> [REQUIRED ACTION]: Pick every line out of the entries below that holds the string "isChar", and report them.

___

(** * The declaration extractor and index of mcp-whatsmeow (ast-parser.ts)

    A shallow embedding of the [AstParser] class: the line scanner
    ([extractFromContent] and its block capturers and member parsers), the
    documentation walk ([extractDocAbove]), the relevance ranker
    ([searchByContext]), the module aggregator ([summarizeModule]), the
    relationship inferrer ([getTypeHierarchy]) and the dependency analyzer
    ([analyzeDependencies]); besides these, the listing of the source files
    ([listGoFiles], over a directory tree given as data, with [path.join] a
    parameter), the lookups and views of the index ([searchType],
    [fuzzySearch], [getTypesByKind] and the like), the statistics
    ([getStatistics], [topNames]), and, of the content tools,
    [shortSignature] and the list of known modules.

    Strings are sequences of code units below 256 ([list ascii]); the
    regular expressions of the source are written as terms of a small
    regular-expression syntax and run by a backtracking matcher that follows
    the ECMAScript priorities (greedy quantifiers, leftmost alternative
    first).  [String.prototype.localeCompare] depends on the platform's
    collation and is a parameter of the functions that sort. *)

From Stdlib Require Import Ascii String.
From Stdlib Require Import List ZArith Bool Arith Lia.
From Stdlib Require Import Permutation Sorted.
Import ListNotations.

Set Implicit Arguments.

(* ================================================================== *)
(** ** Strings *)
(* ================================================================== *)

Definition str := list ascii.

(** [L "abc"] is the string literal of the source. *)
Definition L (s : string) : str := list_ascii_of_string s.

Definition code (c : ascii) : nat := nat_of_ascii c.

Definition inRange (lo hi : nat) (c : ascii) : bool :=
  (lo <=? code c) && (code c <=? hi).

Definition isUpperAZ (c : ascii) : bool := inRange 65 90 c.
Definition isLowerAZ (c : ascii) : bool := inRange 97 122 c.
Definition isDigit (c : ascii) : bool := inRange 48 57 c.
Definition isAlpha (c : ascii) : bool := isUpperAZ c || isLowerAZ c.
Definition isUnderscore (c : ascii) : bool := code c =? 95.

(** [\w] *)
Definition isWord (c : ascii) : bool := isAlpha c || isDigit c || isUnderscore c.

(** [\s], and the characters [trim] removes: TAB, LF, VT, FF, CR, space and
    the no-break space. *)
Definition isSpace (c : ascii) : bool :=
  inRange 9 13 c || (code c =? 32) || (code c =? 160).

(** [.] matches everything but the line terminators. *)
Definition isLineTerminator (c : ascii) : bool := (code c =? 10) || (code c =? 13).
Definition isDot (c : ascii) : bool := negb (isLineTerminator c).

Definition isChar (a : ascii) (c : ascii) : bool := Ascii.eqb a c.

Definition LF : ascii := ascii_of_nat 10.
Definition CR : ascii := ascii_of_nat 13.
Definition DQUOTE : ascii := ascii_of_nat 34.

Arguments inRange : simpl never.
Arguments isUpperAZ : simpl never.
Arguments isAlpha : simpl never.
Arguments isDigit : simpl never.
Arguments isUnderscore : simpl never.
Arguments isWord : simpl never.
Arguments isSpace : simpl never.
Arguments isDot : simpl never.
Arguments isChar : simpl never.

(** [String.prototype.toLowerCase] on code units below 256: the ASCII capitals
    and the Latin-1 capitals (192 to 222 but the multiplication sign 215). *)
Definition lowerChar (c : ascii) : ascii :=
  if isUpperAZ c || (inRange 192 222 c && negb (code c =? 215))
  then ascii_of_nat (code c + 32) else c.

Definition toLowerCase (s : str) : str := map lowerChar s.

Fixpoint dropWhile (A : Type) (p : A -> bool) (s : list A) : list A :=
  match s with
  | [] => []
  | c :: s' => if p c then dropWhile p s' else s
  end.

Fixpoint takeWhile (A : Type) (p : A -> bool) (s : list A) : list A :=
  match s with
  | [] => []
  | c :: s' => if p c then c :: takeWhile p s' else []
  end.

(** [String.prototype.trim] *)
Definition trim (s : str) : str :=
  rev (dropWhile isSpace (rev (dropWhile isSpace s))).

Fixpoint str_eqb (a b : str) : bool :=
  match a, b with
  | [], [] => true
  | x :: a', y :: b' => Ascii.eqb x y && str_eqb a' b'
  | _, _ => false
  end.

Fixpoint startsWith (s p : str) : bool :=
  match p, s with
  | [], _ => true
  | x :: p', y :: s' => Ascii.eqb x y && startsWith s' p'
  | _ :: _, [] => false
  end.

Definition endsWith (s p : str) : bool := startsWith (rev s) (rev p).

(** [String.prototype.includes] *)
Fixpoint includes (s t : str) : bool :=
  startsWith s t ||
  match s with
  | [] => false
  | _ :: s' => includes s' t
  end.

(** [Array.prototype.join] *)
Fixpoint join (sep : str) (l : list str) : str :=
  match l with
  | [] => []
  | [x] => x
  | x :: l' => x ++ sep ++ join sep l'
  end.

(** [split(/\r?\n/)]: [cur] is the piece being read, in reverse. *)
Fixpoint splitLinesAux (cur : str) (s : str) : list str :=
  match s with
  | [] => [rev cur]
  | c :: s' =>
      if isChar LF c then rev cur :: splitLinesAux [] s'
      else if isChar CR c then
        match s' with
        | d :: s'' =>
            if isChar LF d then rev cur :: splitLinesAux [] s''
            else splitLinesAux (c :: cur) s'
        | [] => splitLinesAux (c :: cur) s'
        end
      else splitLinesAux (c :: cur) s'
  end.

Definition splitLines (s : str) : list str := splitLinesAux [] s.

(** [split(/\s+/)]: a maximal run of white space is one separator; [inSep]
    says that the character before was white space. *)
Fixpoint splitSpacesAux (inSep : bool) (cur : str) (s : str) : list str :=
  match s with
  | [] => [rev cur]
  | c :: s' =>
      if isSpace c then
        if inSep then splitSpacesAux true [] s'
        else rev cur :: splitSpacesAux true [] s'
      else splitSpacesAux false (c :: cur) s'
  end.

Definition splitSpaces (s : str) : list str := splitSpacesAux false [] s.

(** [split(',')] and [split('/')] *)
Fixpoint splitCharAux (sep : ascii) (cur : str) (s : str) : list str :=
  match s with
  | [] => [rev cur]
  | c :: s' =>
      if isChar sep c then rev cur :: splitCharAux sep [] s'
      else splitCharAux sep (c :: cur) s'
  end.

Definition splitChar (sep : ascii) (s : str) : list str := splitCharAux sep [] s.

___

> [WRITTEN SOLUTION]:
Definition isChar (a : ascii) (c : ascii) : bool := Ascii.eqb a c.
Arguments isChar : simpl never.
      if isChar LF c then rev cur :: splitLinesAux [] s'
      else if isChar CR c then
            if isChar LF d then rev cur :: splitLinesAux [] s''
      if isChar sep c then rev cur :: splitCharAux sep [] s'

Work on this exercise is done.